By executing a process including an operation defined by π3 · π2 by the arithmetic unit, the data set (C1, C2)
And a combination function π2 · for the data set (C1, C2).
means for generating the data set (M1, M2) by executing a process including an operation defined by π3 · π4 by the operation unit or the other operation unit. Program product. 4. A recording medium usable in a computer, wherein the recording medium is integrally formed therein and stores n-bit length data M1 and M2 each as n-bit length key data K2, K3. Computer-readable program code means for performing cryptographic conversion by an arithmetic unit into n-bit length data C2, the program code means comprising: adding π3 (A, B) to A, and adding A to key data K2. A process including an operation, a cyclic shift with the first number of bits, an additive operation with the key data K3, and a cyclic shift with the second number of bits different from the first is performed.
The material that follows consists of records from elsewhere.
(* ===== verification/Linked.v ===== *)
(** * Linked structures

    What container/list and container/ring share: pointers to allocated objects, and doubly
    linked chains of objects, described by the functions that
    give the next and the previous pointer of each, with the effect of inserting, taking out and
    cutting on them. *)

From stdpp Require Import gmap.
From S2P Require Import Prelude State.

(** An address; a pointer is an [option loc], with nil as [None]. *)
Abbreviation loc := positive.
Abbreviation ptr := (option positive).

(** ** Chains *)

Section Chain.
Implicit Types (nxt prv : loc -> ptr) (ys A B : list loc).

(** Neighbours in the list point to each other. *)
Fixpoint chain nxt prv ys : Prop :=
  match ys with
  | a :: (b :: _) as t => nxt a = Some b /\ prv b = Some a /\ chain nxt prv t
  | _ => True
  end.

Lemma chain_cons nxt prv a b ys :
  chain nxt prv (a :: b :: ys) <-> nxt a = Some b /\ prv b = Some a /\ chain nxt prv (b :: ys).
Proof. done. Qed.

Lemma chain_app nxt prv A a B :
  chain nxt prv (A ++ a :: B) <-> chain nxt prv (A ++ [a]) /\ chain nxt prv (a :: B).
Proof.
  induction A as [|x A IH]; [cbn; tauto|]. destruct A as [|y A].
  - cbn [app]. rewrite !chain_cons. cbn. tauto.
  - cbn [app] in *. rewrite !chain_cons, IH. tauto.
Qed.

(** Only the next pointers of all but the last and the previous pointers of all but the first count. *)
Lemma chain_ext nxt prv nxt' prv' ys :
  (forall x, x ∈ removelast ys -> nxt' x = nxt x) -> (forall x, x ∈ tail ys -> prv' x = prv x) ->
  chain nxt prv ys -> chain nxt' prv' ys.
Proof.
  induction ys as [|a ys IH]; [done|]. destruct ys as [|b ys]; [done|].
  intros Hn Hp (H1 & H2 & H3). split_and!.
  - rewrite Hn; [done|]. left.
  - rewrite Hp; [done|]. left.
  - apply IH; [| |done]; intros x Hx.
    + apply Hn. by right.
    + apply Hp. by right.
Qed.

Lemma removelast_mid A x B : removelast (A ++ x :: B) = A ++ removelast (x :: B).
Proof. apply removelast_app. done. Qed.

Lemma tail_mid A x B : tail (A ++ x :: B) = tail (A ++ [x]) ++ B.
Proof. destruct A; [done|]. cbn. by rewrite <- app_assoc. Qed.

(** The conditions under which a list can be a chain: the next pointers of all but the last, and the
    previous pointers of all but the first, belong to different objects. *)
Definition simple ys : Prop := NoDup (removelast ys) /\ NoDup (tail ys).

Lemma elem_of_removelast (ys : list loc) x : x ∈ removelast ys -> x ∈ ys.
Proof.
  induction ys as [|y ys IH]; [done|]. destruct ys as [|z ys]; [by intros ?%elem_of_nil|].
  intros [->|Hx]%elem_of_cons; [left|right; by apply IH].
Qed.

Lemma elem_of_tail (ys : list loc) x : x ∈ tail ys -> x ∈ ys.
Proof. destruct ys; [done|]. by right. Qed.

Lemma chain_join nxt prv A a b B :
  chain nxt prv (A ++ [a]) -> chain nxt prv (b :: B) -> nxt a = Some b -> prv b = Some a ->
  chain nxt prv (A ++ a :: b :: B).
Proof. intros. apply chain_app. split; [done|]. by apply chain_cons. Qed.

(** If only the link between the neighbours [a] and [b] is redirected, the parts before and after it
    stay chains. *)
Lemma chain_keep nxt prv nxt' prv' A a b B :
  simple (A ++ a :: b :: B) ->
  (forall x, x ∈ A ++ a :: b :: B -> x <> a -> nxt' x = nxt x) ->
  (forall x, x ∈ A ++ a :: b :: B -> x <> b -> prv' x = prv x) ->
  (chain nxt prv (A ++ [a]) -> chain nxt' prv' (A ++ [a])) /\ (chain nxt prv (b :: B) -> chain nxt' prv' (b :: B)).
Proof.
  intros [S1 S2] Hn Hp. rewrite removelast_mid in S1. rewrite tail_mid in S2.
  change (removelast (a :: b :: B)) with (a :: removelast (b :: B)) in S1.
  apply NoDup_app in S1 as (_ & S1 & [S3 _]%NoDup_cons). apply NoDup_app in S2 as (_ & S2 & [S4 _]%NoDup_cons).
  split; apply chain_ext; intros x Hx.
  - rewrite removelast_mid in Hx. cbn in Hx. rewrite app_nil_r in Hx. apply Hn.
    + apply elem_of_app. by left.
    + intros ->. apply (S1 _ Hx). left.
  - apply Hp.
    + apply elem_of_tail, elem_of_app in Hx. apply elem_of_app. destruct Hx as [?|Hx]; [by left|right].
      apply list_elem_of_singleton in Hx as ->. left.
    + intros ->. apply (S2 _ Hx). left.
  - apply Hn.
    + apply elem_of_removelast in Hx. apply elem_of_app. right. by right.
    + intros ->. done.
  - apply Hp.
    + apply elem_of_app. right. by do 2 right.
    + intros ->. done.
Qed.

Lemma simple_skip A a e b B : simple (A ++ a :: e :: b :: B) -> simple (A ++ a :: b :: B).
Proof.
  intros [H1 H2]. split.
  - rewrite removelast_mid in *. eapply sublist_NoDup; [exact H1|]. apply sublist_app; [done|].
    change (a :: removelast (b :: B) `sublist_of` a :: e :: removelast (b :: B)). by repeat constructor.
  - rewrite tail_mid in *. eapply sublist_NoDup; [exact H2|]. apply sublist_app; [done|]. by constructor.
Qed.

(** Linking [e] between two neighbours. *)
Lemma chain_insert nxt prv nxt' prv' A a e b B :
  simple (A ++ a :: b :: B) -> e ∉ A ++ a :: b :: B ->
  (forall x, x <> a -> x <> e -> nxt' x = nxt x) -> (forall x, x <> b -> x <> e -> prv' x = prv x) ->
  nxt' a = Some e -> nxt' e = Some b -> prv' e = Some a -> prv' b = Some e ->
  chain nxt prv (A ++ a :: b :: B) -> chain nxt' prv' (A ++ a :: e :: b :: B).
Proof.
  intros Hs He Hn Hp E1 E2 E3 E4 [H1 [_ [_ H2]]%chain_cons]%chain_app.
  destruct (chain_keep nxt prv nxt' prv' A a b B) as [K1 K2]; [done| | |].
  - intros x Hx ?. apply Hn; [done|]. by intros ->.
  - intros x Hx ?. apply Hp; [done|]. by intros ->.
  - apply chain_join; [by apply K1| |done|done]. apply chain_cons. auto.
Qed.

(** Taking [e] out from between its neighbours. *)
Lemma chain_remove nxt prv nxt' prv' A a e b B :
  simple (A ++ a :: e :: b :: B) -> e ∉ A ++ a :: b :: B ->
  (forall x, x <> a -> x <> e -> nxt' x = nxt x) -> (forall x, x <> b -> x <> e -> prv' x = prv x) ->
  nxt' a = Some b -> prv' b = Some a ->
  chain nxt prv (A ++ a :: e :: b :: B) -> chain nxt' prv' (A ++ a :: b :: B).
Proof.
  intros Hs%simple_skip He Hn Hp E1 E2 [H1 [_ [_ [_ [_ H2]]%chain_cons]]%chain_cons]%chain_app.
  destruct (chain_keep nxt prv nxt' prv' A a b B) as [K1 K2]; [done| | |].
  - intros x Hx ?. apply Hn; [done|]. by intros ->.
  - intros x Hx ?. apply Hp; [done|]. by intros ->.
  - apply chain_join; auto.
Qed.

(** The neighbours of an inner element. *)
Lemma chain_neighbours nxt prv A a e b B :
  chain nxt prv (A ++ a :: e :: b :: B) -> nxt a = Some e /\ nxt e = Some b /\ prv e = Some a /\ prv b = Some e.
Proof. intros [_ [? [? [? [? _]]%chain_cons]]%chain_cons]%chain_app. auto. Qed.

Lemma chain_next nxt prv A a b B : chain nxt prv (A ++ a :: b :: B) -> nxt a = Some b /\ prv b = Some a.
Proof. intros [_ [? [? _]]%chain_cons]%chain_app. auto. Qed.

(** ** Cycles *)

(** From [l] through [xs] and back. *)
Definition cycle nxt prv (l : loc) (xs : list loc) : Prop := chain nxt prv (l :: xs ++ [l]).

Lemma simple_cycle l xs : NoDup (l :: xs) -> simple (l :: xs ++ [l]).
Proof.
  intros H. split.
  - change (l :: xs ++ [l]) with ((l :: xs) ++ [l]). by rewrite removelast_last.
  - change (NoDup (xs ++ [l])). by rewrite <- Permutation_cons_append.
Qed.

Lemma cycle_ext nxt prv nxt' prv' l xs :
  (forall x, x ∈ l :: xs -> nxt' x = nxt x /\ prv' x = prv x) -> cycle nxt prv l xs -> cycle nxt' prv' l xs.
Proof.
  intros H. apply chain_ext; intros x Hx.
  - apply H. change (l :: xs ++ [l]) with ((l :: xs) ++ [l]) in Hx. by rewrite removelast_last in Hx.
  - apply H. cbn in Hx. by rewrite <- Permutation_cons_append in Hx.
Qed.

End Chain.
When a function that outputs a set with the performed data is used as a function, an operation including an operation defined by a function π3 using the key data K2 and K3 is performed on the data set (M1, M2). Real Computer program product, characterized in that it comprises means for generating a set of data (M1, C2) by. 5. A computer-usable recording medium, wherein the recording medium is integrally formed therein and includes a π3
(A, B) is an addition operation of A, A and key data K2,
Data obtained by performing a process including a cyclic shift with a first number of bits, an addition operation with key data K3, and a cyclic shift with a second number of bits different from the first, and further performing an addition with B And performs a process including an operation defined by a function π3 on an n-bit data set (M1, M2) using n-bit key data K2 and K3, respectively. Data set (M
1, C2) by computer using the key data K2, K3, and computer readable program code means, the program code means comprising: addition operation of π3 (A, B) with 'B 'Is called a predetermined operation, and π4 (A, B) is A, an addition operation of A and key data K2, a cyclic shift by the first number of bits, and a key data K3. , And a process of outputting a set of data obtained by performing the predetermined operation with B, as a function of performing a process including a cyclic operation with a second number of bits different from the first. (M1, C2), the key data K2
Computer program product comprising means for generating the data set (M1, M2) by executing, by the arithmetic unit, a process including an operation defined by a function π4 by using the function and K3. . 6. The computer program according to claim 5, wherein said predetermined operation is an additive operation.
product. 7. The computer program product according to claim 6, wherein the addition operation as the predetermined operation is an exclusive OR.